■ **Activity**: Find the lines of the material below that include the string "done", then copy each one.

╭─ Material for this task

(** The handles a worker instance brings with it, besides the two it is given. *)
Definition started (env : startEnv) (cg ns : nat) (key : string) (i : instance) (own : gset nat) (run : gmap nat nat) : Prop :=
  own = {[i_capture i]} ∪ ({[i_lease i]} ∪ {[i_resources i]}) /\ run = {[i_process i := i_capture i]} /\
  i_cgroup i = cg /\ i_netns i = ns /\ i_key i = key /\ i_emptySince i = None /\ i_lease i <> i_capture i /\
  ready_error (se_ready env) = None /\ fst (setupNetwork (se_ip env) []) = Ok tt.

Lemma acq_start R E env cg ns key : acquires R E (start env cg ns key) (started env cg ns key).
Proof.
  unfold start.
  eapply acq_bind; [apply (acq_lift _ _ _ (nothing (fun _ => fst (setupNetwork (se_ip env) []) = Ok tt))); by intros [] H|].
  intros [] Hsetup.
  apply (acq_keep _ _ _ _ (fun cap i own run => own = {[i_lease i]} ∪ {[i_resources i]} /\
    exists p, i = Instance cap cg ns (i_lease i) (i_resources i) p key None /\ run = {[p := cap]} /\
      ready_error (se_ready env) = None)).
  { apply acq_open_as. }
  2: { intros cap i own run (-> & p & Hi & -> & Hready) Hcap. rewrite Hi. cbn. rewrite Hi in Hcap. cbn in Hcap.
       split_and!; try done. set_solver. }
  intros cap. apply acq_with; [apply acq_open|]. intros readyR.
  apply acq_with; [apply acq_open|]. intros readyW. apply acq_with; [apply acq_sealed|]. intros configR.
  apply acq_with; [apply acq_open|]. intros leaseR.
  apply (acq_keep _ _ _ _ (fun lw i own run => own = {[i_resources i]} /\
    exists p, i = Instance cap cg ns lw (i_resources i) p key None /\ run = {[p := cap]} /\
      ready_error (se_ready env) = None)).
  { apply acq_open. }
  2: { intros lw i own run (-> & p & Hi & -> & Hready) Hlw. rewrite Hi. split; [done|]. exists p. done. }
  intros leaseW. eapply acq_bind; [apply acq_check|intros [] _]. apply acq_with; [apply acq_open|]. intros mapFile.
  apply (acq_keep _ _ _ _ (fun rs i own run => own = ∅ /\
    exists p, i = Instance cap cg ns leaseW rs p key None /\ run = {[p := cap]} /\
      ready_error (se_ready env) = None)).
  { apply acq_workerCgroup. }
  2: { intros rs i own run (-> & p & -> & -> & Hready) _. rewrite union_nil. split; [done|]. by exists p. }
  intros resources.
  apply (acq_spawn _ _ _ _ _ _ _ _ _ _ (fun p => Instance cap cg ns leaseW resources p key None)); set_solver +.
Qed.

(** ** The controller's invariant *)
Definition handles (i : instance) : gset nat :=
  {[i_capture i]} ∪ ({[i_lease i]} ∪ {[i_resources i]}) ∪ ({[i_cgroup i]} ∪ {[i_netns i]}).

╰─
╭─ Material for this task

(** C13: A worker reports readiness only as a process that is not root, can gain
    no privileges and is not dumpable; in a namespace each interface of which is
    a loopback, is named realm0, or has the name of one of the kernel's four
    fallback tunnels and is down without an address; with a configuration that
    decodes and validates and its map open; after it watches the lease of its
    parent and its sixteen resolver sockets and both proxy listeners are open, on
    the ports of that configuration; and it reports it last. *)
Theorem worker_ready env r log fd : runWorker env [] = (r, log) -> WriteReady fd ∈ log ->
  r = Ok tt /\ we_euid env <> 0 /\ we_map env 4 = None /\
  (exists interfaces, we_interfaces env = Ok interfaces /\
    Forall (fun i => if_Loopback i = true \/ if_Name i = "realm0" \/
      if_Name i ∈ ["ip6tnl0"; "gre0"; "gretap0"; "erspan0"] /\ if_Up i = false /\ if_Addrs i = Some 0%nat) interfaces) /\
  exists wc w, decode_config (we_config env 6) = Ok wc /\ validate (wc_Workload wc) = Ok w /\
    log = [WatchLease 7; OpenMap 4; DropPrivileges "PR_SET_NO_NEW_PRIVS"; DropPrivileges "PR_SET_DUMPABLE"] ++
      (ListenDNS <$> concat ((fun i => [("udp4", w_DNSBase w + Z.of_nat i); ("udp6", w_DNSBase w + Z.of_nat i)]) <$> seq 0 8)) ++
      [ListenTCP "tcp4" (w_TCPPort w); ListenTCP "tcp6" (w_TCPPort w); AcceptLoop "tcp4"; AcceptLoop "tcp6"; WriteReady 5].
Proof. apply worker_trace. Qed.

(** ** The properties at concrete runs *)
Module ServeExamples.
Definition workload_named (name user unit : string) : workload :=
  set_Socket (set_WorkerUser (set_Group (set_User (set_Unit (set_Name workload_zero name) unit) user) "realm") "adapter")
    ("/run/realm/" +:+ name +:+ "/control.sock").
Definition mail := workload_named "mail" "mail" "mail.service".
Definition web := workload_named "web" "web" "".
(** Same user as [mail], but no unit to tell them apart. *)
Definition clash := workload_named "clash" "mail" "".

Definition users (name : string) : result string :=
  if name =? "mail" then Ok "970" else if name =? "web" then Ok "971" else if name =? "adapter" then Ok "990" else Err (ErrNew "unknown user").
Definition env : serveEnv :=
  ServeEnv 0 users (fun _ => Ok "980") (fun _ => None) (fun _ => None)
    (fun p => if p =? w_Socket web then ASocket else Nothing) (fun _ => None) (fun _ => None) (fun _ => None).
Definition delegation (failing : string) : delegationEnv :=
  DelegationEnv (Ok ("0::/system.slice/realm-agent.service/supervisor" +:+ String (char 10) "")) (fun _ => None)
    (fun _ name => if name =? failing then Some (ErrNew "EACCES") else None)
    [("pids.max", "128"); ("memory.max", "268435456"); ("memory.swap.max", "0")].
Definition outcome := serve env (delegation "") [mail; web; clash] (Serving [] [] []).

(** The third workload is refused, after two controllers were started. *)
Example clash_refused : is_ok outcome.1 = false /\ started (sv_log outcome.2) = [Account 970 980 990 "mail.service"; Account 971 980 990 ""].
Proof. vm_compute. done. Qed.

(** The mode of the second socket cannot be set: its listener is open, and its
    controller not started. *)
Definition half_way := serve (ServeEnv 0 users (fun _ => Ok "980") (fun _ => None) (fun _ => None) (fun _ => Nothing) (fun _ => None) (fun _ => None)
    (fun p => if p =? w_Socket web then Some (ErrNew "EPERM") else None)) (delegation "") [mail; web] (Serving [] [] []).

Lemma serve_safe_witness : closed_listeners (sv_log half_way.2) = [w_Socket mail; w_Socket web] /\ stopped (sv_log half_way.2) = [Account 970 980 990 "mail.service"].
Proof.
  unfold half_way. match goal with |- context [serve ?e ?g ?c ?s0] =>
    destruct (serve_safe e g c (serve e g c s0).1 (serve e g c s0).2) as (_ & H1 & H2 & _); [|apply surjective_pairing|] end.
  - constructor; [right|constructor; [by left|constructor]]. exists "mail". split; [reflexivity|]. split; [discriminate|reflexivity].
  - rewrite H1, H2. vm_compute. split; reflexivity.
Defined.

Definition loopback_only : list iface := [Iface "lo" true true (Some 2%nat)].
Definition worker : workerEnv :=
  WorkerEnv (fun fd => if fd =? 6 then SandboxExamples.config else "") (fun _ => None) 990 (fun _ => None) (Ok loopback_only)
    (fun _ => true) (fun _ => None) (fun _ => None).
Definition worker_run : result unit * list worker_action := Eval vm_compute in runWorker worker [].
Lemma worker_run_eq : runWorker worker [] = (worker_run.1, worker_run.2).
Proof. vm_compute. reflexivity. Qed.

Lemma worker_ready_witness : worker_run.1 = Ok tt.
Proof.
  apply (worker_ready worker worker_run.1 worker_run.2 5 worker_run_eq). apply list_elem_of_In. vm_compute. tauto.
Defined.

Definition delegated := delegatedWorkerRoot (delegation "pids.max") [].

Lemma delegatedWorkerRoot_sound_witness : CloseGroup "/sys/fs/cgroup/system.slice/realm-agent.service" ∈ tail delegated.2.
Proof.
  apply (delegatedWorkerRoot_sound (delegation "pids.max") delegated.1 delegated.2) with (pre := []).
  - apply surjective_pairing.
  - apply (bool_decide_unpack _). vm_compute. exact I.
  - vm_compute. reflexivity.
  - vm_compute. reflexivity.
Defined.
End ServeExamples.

╰─

■ **Output for this exercise**:
       split_and!; try done. set_solver. }
  2: { intros lw i own run (-> & p & Hi & -> & Hready) Hlw. rewrite Hi. split; [done|]. exists p. done. }
  2: { intros rs i own run (-> & p & -> & -> & Hready) _. rewrite union_nil. split; [done|]. by exists p. }
Proof. vm_compute. done. Qed.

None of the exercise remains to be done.